I'm trying to make an "electronic" round table with a step motor controlled from a C# program in a pc.

Should I have some "feed back" from the table to be sure it has turned what the program exspects 

OR

should I just have a very strong step motor without "feed back" ?

Best regards
KSor, Denmark
 ???


----------



## DICKEYBIRD (Mar 6, 2008)

I'm no CNC expert but I think the decision whether or not to use a stepper motor vs stepper/encoder or servo/encoder depends on what the intended use is.

If it's to be simply a precision positioning device, a stepper would be fine. If you're going to be machining with heavy cuts and/or high speeds, an encoder system is needed.

However, there are many, many CNC lathes & mills that do relatively heavy work with stepper motors only.
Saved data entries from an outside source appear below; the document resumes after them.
(** C36: what is logged reaches both outputs.  [klog::init] sets the serial port up and
    takes the screen, and a later call changes nothing; a message is transmitted on the serial line in
    order and completely, a backspace or delete as the three bytes that erase a character
    ([echo]), at 38400 baud with eight data bits, and laid out on the screen, however slow the line
    is; the interrupt flag is as before. *)
Theorem log_reaches_outputs (s : machine) level args :
  LOGGER s = false → VGA_WRITER s = None → Vga.screen_ok (screen s) → (busy (ports s) < fuel)%nat → (∀ l, slow l < fuel)%nat →
  let text := level ++ [0x20; 0x2d; 0x20] ++ concat args ++ [0x0a] in
  let c := Vga.color_code_new Vga.Black Vga.Yellow in
  ∃ s1 s2 w bottom l ls, klog_init s = Ret s1 ∧ log fuel level args s1 = Ret s2 ∧ klog_init s2 = Ret s2
    ∧ interrupts s2 = interrupts s
    ∧ sent (ports s2) = sent (ports s) ++ concat (echo <$> text) ∧ overrun (ports s2) = overrun (ports s)
    ∧ dll (ports s2) = 3 ∧ dlm (ports s2) = 0 ∧ lcr (ports s2) = 3
    ∧ VGA_WRITER s2 = Some w ∧ screen s !! 24%nat = Some bottom ∧ Vga.layout text = l :: ls
    ∧ Vga.buffer w = Vga.last_rows Vga.BUFFER_HEIGHT (take 24 (screen s) ++ Vga.typed c l bottom :: (Vga.fresh_row c <$> ls))
    ∧ Vga.column_position w = Z.of_nat (length (List.last (l :: ls) [])).
Proof.
  intros Hl Hv Hs Hb Hf text c. rewrite (klog_init_spec s Hl Hv). pose proof (init_programs slow 0x3f8 (ports s)) as Hp. cbv zeta in Hp.
  change (uart_ports slow 0x3f8) with com1 in Hp. set (u := init (port_at 0x3f8) (ports s)) in *. destruct Hp as ((Hdll & Hdlm) & Hlcr & _ & _ & _ & Hbusy & Hsent & Hov & _).
  set (s1 := mkState _ _ _ _ u _).
  assert (concat ((level :: [0x20; 0x2d; 0x20] :: args) ++ [[0x0a]]) = text) as Ht by (cbn [concat app]; by rewrite concat_app).
  destruct (write_str_sends slow 0x3f8 fuel u text) as (n & Hn & Hw); [unfold dlab; by rewrite Hlcr|by rewrite Hbusy|done|].
  destruct (Vga.write_string_shows (Vga.init (screen s)) text Hs eq_refl) as (w & bottom & l & ls & Hvw & Hbot & Hlay & _ & Hbuf & Hcol).
  exists s1, (set_vga (set_serial s1 (port_at 0x3f8) (with_line u n (sent u ++ concat (echo <$> text)))) w), w, bottom, l, ls. split; [done|].
  split; [|split; [done|]].
  - unfold log, println, print. erewrite serial_print_spec; [|reflexivity|by rewrite Ht; exact Hw]. cbn [mbind run_bind].
    by erewrite vga_print_spec; [|reflexivity|rewrite Ht; exact Hvw].
  - cbn [ports interrupts set_vga set_serial VGA_WRITER with_line sent overrun dll dlm lcr]. rewrite Hsent. by split_and!.
Qed.
End printed.

Lemma log_reaches_outputs_witness :
  ∃ s1 s2, klog_init (PortIO0 := com1 (λ _, 3%nat)) (mkState None None false true reset_chip Vga.blank_screen) = Ret s1
    ∧ log (PortIO0 := com1 (λ _, 3%nat)) 5 [0x49; 0x4e; 0x46; 0x4f] [[0x68; 0x69]] s1 = Ret s2
    ∧ sent (ports s2) = [0x49; 0x4e; 0x46; 0x4f; 0x20; 0x2d; 0x20; 0x68; 0x69; 0x0a].
Proof.
  destruct (log_reaches_outputs (λ _, 3%nat) 5 (mkState None None false true reset_chip Vga.blank_screen) [0x49; 0x4e; 0x46; 0x4f] [[0x68; 0x69]])
    as (s1 & s2 & w & bottom & l & ls & H1 & H2 & _ & _ & Hs & _); [done|done|exact Vga.blank_screen_ok|cbn; lia|intros; lia|].
  exists s1, s2. split; [exact H1|]. split; [exact H2|exact Hs].
Defined.
End Console.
They do have powerful motors and large power supplies to go with them. The CNCZone website has a lot of these kinds of discussions.


----------



## ksor (Mar 6, 2008)

Thanks !

KSor, Denmark


----------



## sparky961 (Jun 12, 2008)

I've been surprised at the amount of holding torque that my stepper motors have, as well as the ability of the control not to miss steps.

Originally, I thought I'd need to use some sort of feedback such as optical encoders. Since using my machine though, I've found that the positioning of the steppers is the least of my problems! I have much bigger issues on my machine with backlash.

My advise: go with the biggest steppers that you can afford and only slightly larger than practical for the application. Later on, you can add the position feedback to convert from "open loop" operation to "closed loop" if you find you're needing it.

Also, I'm curious as to why you'd bother writing your own program when there are plenty out there that will do a more than adequate job of it.

-Brian


----------



## kvom (Jun 12, 2008)

> Also, I'm curious as to why you'd bother writing your own program when there are plenty out there that will do a more than adequate job of it.


Probably for the same reason people here build things instead of buying :


----------